You are viewing a plain text version of this content. The canonical link for it is here.

Posted to dev@nifi.apache.org by Phil H <gi...@gmail.com> on 2018/05/14 22:41:12 UTC

Data flow rate exceeding provenance recording rate

Hi gang,

I have started receiving this error after perhaps 24 hours of run time. The
first queue in our flow has a very large backlog by the time this error
arrives. What is odd is that the incoming message rate is fairly constant
at all times and while I am watching NiFi during the day, we never have any
backlogs. So this leads me to believe that the backlog is a symptom of NiFi
slowing itself down, not the cause of the problem. I am using 4 threads per
processor for our main flow to handle the throughput.

Any ideas what causes this to happen and how I can fix it?

TIA,
Phil

Re: Data flow rate exceeding provenance recording rate

Posted by Mark Payne <ma...@hotmail.com>.

Phil,

is there any backpressure being applied to the GetTCP processor?
I.e., is the connection that GetTCP is putting FlowFiles in full?

It sounds like the system starts out fast and then the performance decays
over time? Is that accurate? How long as it fast after a restart?

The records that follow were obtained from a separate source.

(* ===== verification/Push.v ===== *)
(** * Distributing rules over children

    All cut methods hand the rules of a node to its children with
    [append_rules], in some order.  This file describes the effect of a sequence
    of such calls on an array of children: every child gets, behind the rules it
    has, the rules addressed to it, in order; and no call fails as long as the
    room allocated for a child is enough for them. *)
From S2P Require Import Prelude.
From S2P Require Import Rule.
From S2P Require Import Classify.
From S2P Require Import Heap.
From S2P Require Import CutInl.
#[local] Open Scope Z_scope.

Lemma append_rules_Ok rs r :
  rs_ok rs → num rs < cap rs →
  ∃ rs', append_rules rs r = Ok rs' ∧ rs_ok rs' ∧ live rs' = live rs ++ [r] ∧
         cap rs' = cap rs ∧ num rs' = num rs + 1.
Proof.
  intros [Hn Hl] Hlt. unfold append_rules, assert_. rewrite bool_decide_true by done. simpl.
  rewrite aset_in by lia. simpl. eexists. split; [done|].
  split; [split; simpl; rewrite ?zlen_insert; lia|].
  split; [|simpl; lia]. unfold live; simpl.
  replace (Z.to_nat (num rs + 1)) with (S (Z.to_nat (num rs))) by lia.
  unfold zlen in *. by rewrite take_insert_snoc by lia.
Qed.

(** The rules addressed to child [p]. *)
Definition ops_at (p : Z) (ops : list (Z * rule_t)) : list rule_t :=
  snd <$> filter (λ o, o.1 = p) ops.

Lemma ops_at_app p o1 o2 : ops_at p (o1 ++ o2) = ops_at p o1 ++ ops_at p o2.
Proof. unfold ops_at. by rewrite filter_app, fmap_app. Qed.

Lemma ops_at_cons p o ops :
  ops_at p (o :: ops) = (if decide (o.1 = p) then [o.2] else []) ++ ops_at p ops.
Proof.
  unfold ops_at. case_decide as Hd.
  - by rewrite filter_cons_True.
  - by rewrite filter_cons_False.
Qed.

Definition push_op (o : Z * rule_t) (cs : list cnode) : res (list cnode) := append_child cs o.1 o.2.

(** A child after receiving rules: only its rule set has changed. *)
Definition received (c c' : cnode) (rs : list rule_t) : Prop :=
  c' = with_ruleset c (n_ruleset c') ∧ rs_ok (n_ruleset c') ∧
  live (n_ruleset c') = live (n_ruleset c) ++ rs ∧ cap (n_ruleset c') = cap (n_ruleset c) ∧
  num (n_ruleset c') = num (n_ruleset c) + zlen rs.

Lemma with_ruleset_ruleset c rs : n_ruleset (with_ruleset c rs) = rs.
Proof. by destruct c. Qed.
Lemma with_ruleset_id c : with_ruleset c (n_ruleset c) = c.
Proof. by destruct c. Qed.
Lemma with_ruleset_twice c a b : with_ruleset (with_ruleset c a) b = with_ruleset c b.
Proof. by destruct c. Qed.

Lemma received_nil c : rs_ok (n_ruleset c) → received c c [].
Proof.
  intros Hok. split; [by rewrite with_ruleset_id|]. split; [done|].
  rewrite app_nil_r. change (zlen []) with 0. split; [done|]. split; [done|lia].
Qed.

Lemma received_trans c1 c2 c3 r1 r2 :
  received c1 c2 r1 → received c2 c3 r2 → received c1 c3 (r1 ++ r2).
Proof.
  intros (E1 & O1 & L1 & C1 & N1) (E2 & O2 & L2 & C2 & N2). split.
  { rewrite E2 at 1. rewrite E1 at 1. by rewrite with_ruleset_twice. }
  split; [done|]. split; [by rewrite L2, L1, app_assoc|]. split; [congruence|].
  rewrite zlen_app. lia.
Qed.

(** The effect of a sequence of [append_rules] calls. *)
Lemma push_ops_spec ops cs :
  (∀ o, o ∈ ops → 0 ≤ o.1 < zlen cs) →
  (∀ p c, cs !! p = Some c → rs_ok (n_ruleset c) ∧
     num (n_ruleset c) + zlen (ops_at (Z.of_nat p) ops) ≤ cap (n_ruleset c)) →
  ∃ cs', mfold push_op ops cs = Ok cs' ∧ length cs' = length cs ∧
    ∀ p c, cs !! p = Some c → ∃ c', cs' !! p = Some c' ∧ received c c' (ops_at (Z.of_nat p) ops).
Proof.
  revert cs. induction ops as [|[q r] ops IH]; intros cs Hin Hcap.
  { exists cs. split; [done|]. split; [done|]. intros p c Hc. exists c.
    split; [done|]. apply received_nil. by eapply Hcap. }
  pose proof (Hin (q, r) ltac:(left)) as Hq. simpl in Hq. unfold zlen in Hq.
  destruct (lookup_lt_is_Some_2 cs (Z.to_nat q)) as [c Hc]; [lia|].
  destruct (Hcap _ _ Hc) as [Hok Hn]. rewrite Z2Nat.id, ops_at_cons, decide_True in Hn by (done || lia).
  rewrite zlen_app in Hn. simpl in Hn. change (zlen [r]) with 1 in Hn.
  pose proof (zlen_nonneg (ops_at q ops)).
  destruct (append_rules_Ok (n_ruleset c) r Hok) as (rs' & Hap & Hok' & Hlive & Hcap' & Hnum); [lia|].
  change (mfold push_op ((q, r) :: ops) cs) with (cs' ← append_child cs q r; mfold push_op ops cs').
  unfold append_child at 1.
  rewrite (aget_lookup cs q c) by (lia || done). cbn [mbind res_bind]. rewrite Hap. cbn [mbind res_bind].
  rewrite aset_in by (unfold zlen; lia). cbn [mbind res_bind].
  set (cs1 := <[Z.to_nat q := with_ruleset c rs']> cs).
  assert (Hrec1 : received c (with_ruleset c rs') [r]).
  { unfold received. rewrite with_ruleset_ruleset. done. }
  destruct (IH cs1) as (cs' & Hm & Hlen & Hall).
  { intros o Ho. unfold cs1. rewrite zlen_insert. apply Hin. by right. }
  { intros p c1 Hp. unfold cs1 in Hp. destruct (decide (p = Z.to_nat q)) as [->|Hne].
    - rewrite list_lookup_insert_eq in Hp by lia. injection Hp as <-.
      rewrite with_ruleset_ruleset. split; [done|]. rewrite Z2Nat.id by lia. lia.
    - rewrite list_lookup_insert_ne in Hp by done. destruct (Hcap _ _ Hp) as [? Hcp].
      rewrite ops_at_cons, decide_False in Hcp by (simpl; lia). done. }
  exists cs'. split; [done|]. split; [rewrite Hlen; unfold cs1; by rewrite length_insert|].
  intros p c0 Hp. rewrite ops_at_cons. cbn [fst snd].
  destruct (decide (p = Z.to_nat q)) as [->|Hne].
  - rewrite Hc in Hp. injection Hp as <-. rewrite Z2Nat.id, decide_True by (done || lia).
    destruct (Hall (Z.to_nat q) (with_ruleset c rs')) as (c' & Hc' & Hrec).
    { unfold cs1. by rewrite list_lookup_insert_eq by lia. }
    exists c'. split; [done|]. rewrite Z2Nat.id in Hrec by lia.
    by eapply received_trans.
  - rewrite decide_False by lia. apply Hall. unfold cs1. by rewrite list_lookup_insert_ne by done.
Qed.

(** *** Calls that are known to have succeeded *)
Lemma append_rules_inv rs r rs' :
  rs_ok rs → append_rules rs r = Ok rs' →
  rs_ok rs' ∧ live rs' = live rs ++ [r] ∧ cap rs' = cap rs ∧ num rs' = num rs + 1.
Proof.
  intros Hok Ha. destruct (decide (num rs < cap rs)) as [Hlt|Hge].
  - destruct (append_rules_Ok rs r Hok Hlt) as (? & Ha' & ?). rewrite Ha' in Ha. by injection Ha as <-.
  - unfold append_rules, assert_ in Ha. by rewrite bool_decide_false in Ha.
Qed.

(** Children before and after: child [p] has received the rules [g p]. *)
Definition all_received (cs cs' : list cnode) (g : nat → list rule_t) : Prop :=
  length cs' = length cs ∧
  ∀ p c, cs !! p = Some c → ∃ c', cs' !! p = Some c' ∧ received c c' (g p).

Definition all_rs_ok (cs : list cnode) : Prop := ∀ p c, cs !! p = Some c → rs_ok (n_ruleset c).

Lemma all_received_rs_ok cs cs' g : all_received cs cs' g → all_rs_ok cs'.
Proof.
  intros [Hl Hr] p c' Hp. destruct (lookup_lt_is_Some_2 cs p) as [c Hc].
  { rewrite <- Hl. by eapply lookup_lt_Some. }
  destruct (Hr p c Hc) as (c'' & Hc'' & _ & ? & _). by simplify_eq.
Qed.

Lemma append_child_inv cs q r cs' :
  all_rs_ok cs → append_child cs q r = Ok cs' →
  0 ≤ q < zlen cs ∧ all_received cs cs' (λ p, if decide (q = Z.of_nat p) then [r] else []).
Proof.
  intros Hok Ha. unfold append_child in Ha.
  apply bind_Ok in Ha as (c & [Hq Hc]%aget_Ok & Ha).
  apply bind_Ok in Ha as (rs & Hr & [Hb ->]%aset_Ok). split; [done|].
  apply append_rules_inv in Hr as (? & ? & ? & ?); [|by eapply Hok].
  split; [by rewrite length_insert|]. intros p c0 Hp.
  destruct (decide (q = Z.of_nat p)) as [->|Hne].
  - rewrite Nat2Z.id in *. assert (c0 = c) as -> by congruence. exists (with_ruleset c rs).
    split; [apply list_lookup_insert_eq; by eapply lookup_lt_Some|].
    unfold received. by rewrite with_ruleset_ruleset.
  - exists c0. rewrite list_lookup_insert_ne by lia. split; [done|].
    apply received_nil. by eapply Hok.
Qed.

Lemma push_ops_inv ops cs cs' :
  all_rs_ok cs → mfold push_op ops cs = Ok cs' →
  all_received cs cs' (λ p, ops_at (Z.of_nat p) ops).
Proof.
  intros Hok Hm. apply (mfold_Ok_inv (λ ops st, all_received cs st (λ p, ops_at (Z.of_nat p) ops))
    _ _ _ _ Hm).
  - split; [done|]. intros p c Hc. exists c. split; [done|]. apply received_nil. by eapply Hok.
  - intros pre [q r] st st' [Hl Hr] _ Ha. unfold push_op in Ha.
    apply append_child_inv in Ha as (_ & Hl1 & Hr1); [|by apply (all_received_rs_ok cs _ (λ p, ops_at (Z.of_nat p) pre))].
    split; [congruence|]. intros p c Hp. destruct (Hr p c Hp) as (c1 & Hc1 & Hrec1).
    destruct (Hr1 p c1 Hc1) as (c2 & Hc2 & Hrec2). exists c2. split; [done|].
    rewrite ops_at_app, ops_at_cons, app_nil_r. by eapply received_trans.
Qed.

If there is no backpressure being applied, then the first thing that comes to mind
is heap usage. If the system starts out fast and then degrades over time, that is
a telltale sign of running out of heap. As the system runs, it gathers metrics for
processors, etc. and over time that can cause you to run out of memory. So along
those lines: how much heap do you have allocated to the NiFi instance? Do you have
any custom processors/controller services?

Thanks
-Mark

> On May 15, 2018, at 12:15 AM, Phil H <gi...@gmail.com> wrote:
> 
> I may have spoken too soon. I was processing well through the 7 figure
> backlog, when the system started slowing again. I upped the indexing thread
> count again (it was 2 initially, then 4, then finally 8) and the system
> become unusably slow, so I set it back to 4.
> 
> The system is now operating better (UI is responsive, and no errors or
> warnings) but the main GetTCP only seems to be spitting out flowfiles about
> 1/3rd as fast as it used to (network factors have been eliminated).
> 
> Any more ideas?
> 
> On Tue, 15 May 2018 at 09:36, Phil H <gi...@gmail.com> wrote:
> 
>> Thanks Mark,
>> 
>> That has done the trick. The whole system seems to be performing better
>> than I was used to, even before I started receiving those errors.
>> 
>> Cheers,
>> Phil
>> 
>> On Tue, 15 May 2018 at 08:54, Mark Payne <ma...@hotmail.com> wrote:
>> 
>>> Phil,
>>> 
>>> This is just a side effect of how the old provenance repository was
>>> designed. There is a new
>>> implementation that is far faster and seems to be more stable. However,
>>> in order to use it,
>>> you have to "opt in" simply because we wanted to make sure that it was
>>> stable enough to set
>>> it as the default. At this point, I do believe it is and would like to
>>> set it as the default, perhaps in
>>> the next release.
>>> 
>>> To opt in, you can just update nifi.properties to change the value of the
>>> "nifi.provenance.repository.implementation"
>>> property from "org.apache.nifi.provenance.PersistentProvenanceRepository"
>>> to "org.apache.nifi.provenance.WriteAheadProvenanceRepository".
>>> The new implementation provides better throughput, will avoid the
>>> problematic pauses that you're encountering now,
>>> and also is quite a bit faster to search.
>>> 
>>> Thanks
>>> -Mark
>>> 
>>> 
>>> 
>>>> On May 14, 2018, at 6:41 PM, Phil H <gi...@gmail.com> wrote:
>>>> 
>>>> Hi gang,
>>>> 
>>>> I have started receiving this error after perhaps 24 hours of run time.
>>> The
>>>> first queue in our flow has a very large backlog by the time this error
>>>> arrives. What is odd is that the incoming message rate is fairly
>>> constant
>>>> at all times and while I am watching NiFi during the day, we never have
>>> any
>>>> backlogs. So this leads me to believe that the backlog is a symptom of
>>> NiFi
>>>> slowing itself down, not the cause of the problem. I am using 4 threads
>>> per
>>>> processor for our main flow to handle the throughput.
>>>> 
>>>> Any ideas what causes this to happen and how I can fix it?
>>>> 
>>>> TIA,
>>>> Phil
>>> 
>>>

Re: Data flow rate exceeding provenance recording rate

Posted by Phil H <gi...@gmail.com>.

I may have spoken too soon. I was processing well through the 7 figure
backlog, when the system started slowing again. I upped the indexing thread
count again (it was 2 initially, then 4, then finally 8) and the system
become unusably slow, so I set it back to 4.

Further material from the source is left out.